Please return the lines below verbatim, beginning at the one that has "0 <= Wilson.r_spike" and stopping after the one that has "vm_compute in E1.", and add no other lines.

=== Exercise inputs ===

(** *** Initialization *)

(** The first available position source, read off the mask bits. *)
Lemma first_available_bits (m : Z) :
  first_available m
  = if Z.testbit m 3 then Some mission_gps_pos
    else if Z.testbit m 0 then Some target_gps_pos
    else if Z.testbit m 2 then Some fiducial_marker
    else if Z.testbit m 5 then Some uwb
    else None.
Proof.
  unfold first_available, position_priority, find, flag_of,
    FUSE_MISSION_POS, FUSE_TARGET_GPS_POS, FUSE_EXT_VIS_POS, FUSE_UWB.
  rewrite !to_bool_land_flag by lia. reflexivity.
Qed.

Lemma initializeEstimator_success (m : Z)
    (obs : ObservationType -> targetObsPos) (e : t) (s : ObservationType) :
  first_available m = Some s ->
  initializeEstimator m obs e
  = (true,
     mk (_has_timed_out e) (_pos_rel_gnss e) (_bias_set e) true
        (fun d => Some (meas_xyz (obs s) d)) (bias e)
        (_last_predict e) (_last_update e) (_vte_TIMEOUT_US e)).
Proof.
  intros H. unfold initializeEstimator, getPosInit. rewrite H. reflexivity.
Qed.

Lemma initializeEstimator_failure (m : Z)
    (obs : ObservationType -> targetObsPos) (e : t) :
  first_available m = None -> initializeEstimator m obs e = (false, e).
Proof. intros H. unfold initializeEstimator. rewrite H. reflexivity. Qed.
Lemma lockedBadge_None_iff badgeId s :
  lockedBadge badgeId s = None <->
  findBadge badgeId (badges s) = None \/
  exists b, findBadge badgeId (badges s) = Some b /\ Badge.unlocked b = true.
Proof.
  unfold lockedBadge.
  destruct (findBadge badgeId (badges s)) as [b|].
  - destruct (Badge.unlocked b) eqn:E; split; intros H; try discriminate.
    + right. exists b. auto.
    + reflexivity.
    + destruct H as [H | (b' & [= <-] & H)]; congruence.
  - split; auto.
Qed.

Lemma lockedBadge_Some_iff badgeId s b :
  lockedBadge badgeId s = Some b <->
  findBadge badgeId (badges s) = Some b /\ Badge.unlocked b = false.
Proof.
  unfold lockedBadge.
  destruct (findBadge badgeId (badges s)) as [b'|].
  - destruct (Badge.unlocked b') eqn:E; split.
    + discriminate.
    + intros [[= <-] H]. congruence.
    + intros [= <-]. auto.
    + intros [[= <-] _]. reflexivity.
  - split; [discriminate | intros [H _]; discriminate].
Qed.

Lemma unlockBadge_frame now badgeId s :
  let s' := exec (unlockBadge now badgeId) s in
  User.streak (user s') = User.streak (user s) /\
  User.lastActiveDate (user s') = User.lastActiveDate (user s) /\
  User.level (user s') = User.level (user s) /\
  missions s' = missions s /\
  stats s' = stats s.
Proof.
  unfold exec. destruct (lockedBadge badgeId s) as [b|] eqn:E.
  - rewrite (unlockBadge_locked now _ _ _ E). cbn. auto.
  - rewrite (unlockBadge_not_locked now _ _ E). cbn. auto.
Qed.
Lemma update_without_passes_witness :
  exists s',
    Wilson.update_kernel 1 128 (with_nsteps wilson_kargs 0) wilson_kernel_mem
    = Some s' /\
    mem s' !! 19 = Some (CF (-70.0)%float) /\ mem s' !! 16 = Some (CI 0).
Proof.
  destruct (Wilson.update_kernel 1 128 (with_nsteps wilson_kargs 0)
              wilson_kernel_mem) as [s'|] eqn:E;
    [|vm_compute in E; discriminate].
  destruct (update_without_passes 1 128 (with_nsteps wilson_kargs 0)
              wilson_kernel_mem s' 1) as (HV & HS & _).
  - lia.
  - lia.
  - exact (separated_with_nsteps wilson_kargs 0 wilson_separated).
  - simpl. lia.
  - simpl. lia.
  - exact E.
  - exists s'. split; [reflexivity|]. split; [|exact HS].
    transitivity (mem wilson_kernel_mem !! 7);
      [exact HV|vm_compute; reflexivity].
Defined.

(** The variables of a thread at rest. *)
Definition rest_regs : Wilson.regs :=
  {| Wilson.r_V := (-70.0)%float; Wilson.r_Vprev1 := (-70.0)%float;
     Wilson.r_Vprev2 := (-70.0)%float; Wilson.r_R := 0.088%float;
     Wilson.r_spike := 0 |}.

(** A step of a microsecond, in milliseconds, and an input current. *)
Definition rest_dt : F := 1e-3%float.

Definition rest_I : F := 40%float.

Lemma spike_counter_bounded_witness :
  0 <= Wilson.r_spike (Wilson.inner_loop 100 rest_dt rest_I rest_regs) <= 100.
Proof.
  destruct (spike_counter_bounded 100 rest_dt rest_I rest_regs 100)
    as [H _].
  - reflexivity.
  - simpl. lia.
  - lia.
  - exact H.
Defined.

Lemma update_rounds_compose_witness :
  exists s1 s2 s12,
    Wilson.update_kernel 1 128 (with_nsteps wilson_kargs 60) wilson_kernel_mem
    = Some s1 /\
    Wilson.update_kernel 1 128 (with_nsteps wilson_kargs 40) s1 = Some s2 /\
    Wilson.update_kernel 1 128 (with_nsteps wilson_kargs 100)
      wilson_kernel_mem = Some s12 /\
    mem s12 !! 19 = mem s2 !! 19.
Proof.
  destruct (Wilson.update_kernel 1 128 (with_nsteps wilson_kargs 60)
              wilson_kernel_mem) as [s1|] eqn:E1;
    [|vm_compute in E1; discriminate].
  destruct (Wilson.update_kernel 1 128 (with_nsteps wilson_kargs 40) s1)
    as [s2|] eqn:E2.
  2: { vm_compute in E1. injection E1 as <-. vm_compute in E2. discriminate. }
  destruct (update_rounds_compose 1 128 wilson_kargs 60 40 wilson_kernel_mem
              s1 s2) as (s12 & H12 & Hall).
  - lia.
  - lia.
  - exact wilson_separated.
  - lia.
  - lia.
  - exact E1.
  - exact E2.
  - exists s1, s2, s12. split; [reflexivity|]. split; [exact E2|].
    split; [exact H12|].
    destruct (Hall 1) as [Heq _]; [simpl; lia|].
    apply (Heq sO). in_list.
Defined.

(** *** The constructor *)

Lemma init_allocates_witness :
  exists self s' g,
    Base.init relay relay_params relay_buffers 1e-4 relay_mem = (Val self, s')
    /\ ODict.get (Base.internal_states self) "internalV" = Some g
    /\ size g = 3%nat
    /\ load_range s' (gpudata g) 3
       = Some (replicate 3 (CF (0 + -65.0)%float)).
Proof.
  destruct (init_allocates relay relay_params relay_buffers 1e-4%float
              relay_mem "initV"%string [] (f64 0 3) 100
              [("internalV"%string, (-65.0)%float)])
    as (self & s' & Hinit & Hn & _ & _ & Hint & _).
  - reflexivity.
  - reflexivity.
  - intros k Hk. apply elem_of_nil in Hk. destruct Hk.
  - vm_compute. reflexivity.
  - lia.
  - reflexivity.
  - intros k Hk. apply list_elem_of_singleton in Hk. subst k.
    exists (f64 100 13). reflexivity.
  - intros dtypes n s0. eexists. reflexivity.
  - destruct (Hint "internalV"%string (-65.0)%float eq_refl)
      as (g & Hg & Hsz & _ & _ & Hl).
    exists self, s', g. split; [exact Hinit|]. split; [exact Hg|].
    assert (size g = 3%nat) as Hsz'.
    { rewrite Hn in Hsz. simpl in Hsz. lia. }
    split; [exact Hsz'|]. rewrite Hsz' in Hl. exact Hl.
Defined.

Lemma init_rejects_bad_dt_witness :
  Base.init relay relay_params relay_buffers nan relay_mem
  = (Exn ValueError, relay_mem) /\
  Base.init relay relay_params relay_buffers infinity relay_mem
  = (Exn OverflowError, relay_mem).
Proof.
  destruct (init_rejects_bad_dt relay relay_params relay_buffers 1e-4%float
              relay_mem "initV"%string (f64 0 3))
    as (_ & _ & Hnan & Hinf & _).
  - reflexivity.
  - reflexivity.
  - split; [exact Hnan|exact Hinf].
Defined.

Lemma update_func_grid_witness :
  f_block (Wilson.wilson_update_func 80 1000) = 128 /\
  1000 <= 128 * f_grid (Wilson.wilson_update_func 80 1000).
Proof.
  destruct (update_func_grid 80 1000 (Wilson.wilson_update_func 80 1000))
    as (Hb & _ & Hg).
  - lia.
  - left. reflexivity.
  - split; [exact Hb|]. destruct Hg as (_ & _ & Hc); [lia|].
    apply Hc. lia.
Defined.

Lemma prepared_signature_matches_launch_witness :
  exists self s' ints (lst : list (string * dtype)),
    Base.init relay relay_params relay_buffers 1e-4 relay_mem = (Val self, s')
    /\ Base.internals relay = Some ints
    /\ map fst lst = dtype_names relay ints.
Proof.
  destruct (Base.init relay relay_params relay_buffers 1e-4 relay_mem)
    as [[self|e] s'] eqn:E; [|vm_compute in E; discriminate].
  destruct (prepared_signature_matches_launch _ _ _ _ _ _ _ E)
    as (ints & lst & _ & _ & Hints & Hnames & _).
  exists self, s', ints, lst. split; [reflexivity|].
  split; [exact Hints|exact Hnames].
Defined.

===

**Written response**
  0 <= Wilson.r_spike (Wilson.inner_loop 100 rest_dt rest_I rest_regs) <= 100.
Proof.
  destruct (spike_counter_bounded 100 rest_dt rest_I rest_regs 100)
    as [H _].
  - reflexivity.
  - simpl. lia.
  - lia.
  - exact H.
Defined.

Lemma update_rounds_compose_witness :
  exists s1 s2 s12,
    Wilson.update_kernel 1 128 (with_nsteps wilson_kargs 60) wilson_kernel_mem
    = Some s1 /\
    Wilson.update_kernel 1 128 (with_nsteps wilson_kargs 40) s1 = Some s2 /\
    Wilson.update_kernel 1 128 (with_nsteps wilson_kargs 100)
      wilson_kernel_mem = Some s12 /\
    mem s12 !! 19 = mem s2 !! 19.
Proof.
  destruct (Wilson.update_kernel 1 128 (with_nsteps wilson_kargs 60)
              wilson_kernel_mem) as [s1|] eqn:E1;
    [|vm_compute in E1; discriminate].
  destruct (Wilson.update_kernel 1 128 (with_nsteps wilson_kargs 40) s1)
    as [s2|] eqn:E2.
  2: { vm_compute in E1. injection E1 as <-. vm_compute in E2. discriminate. }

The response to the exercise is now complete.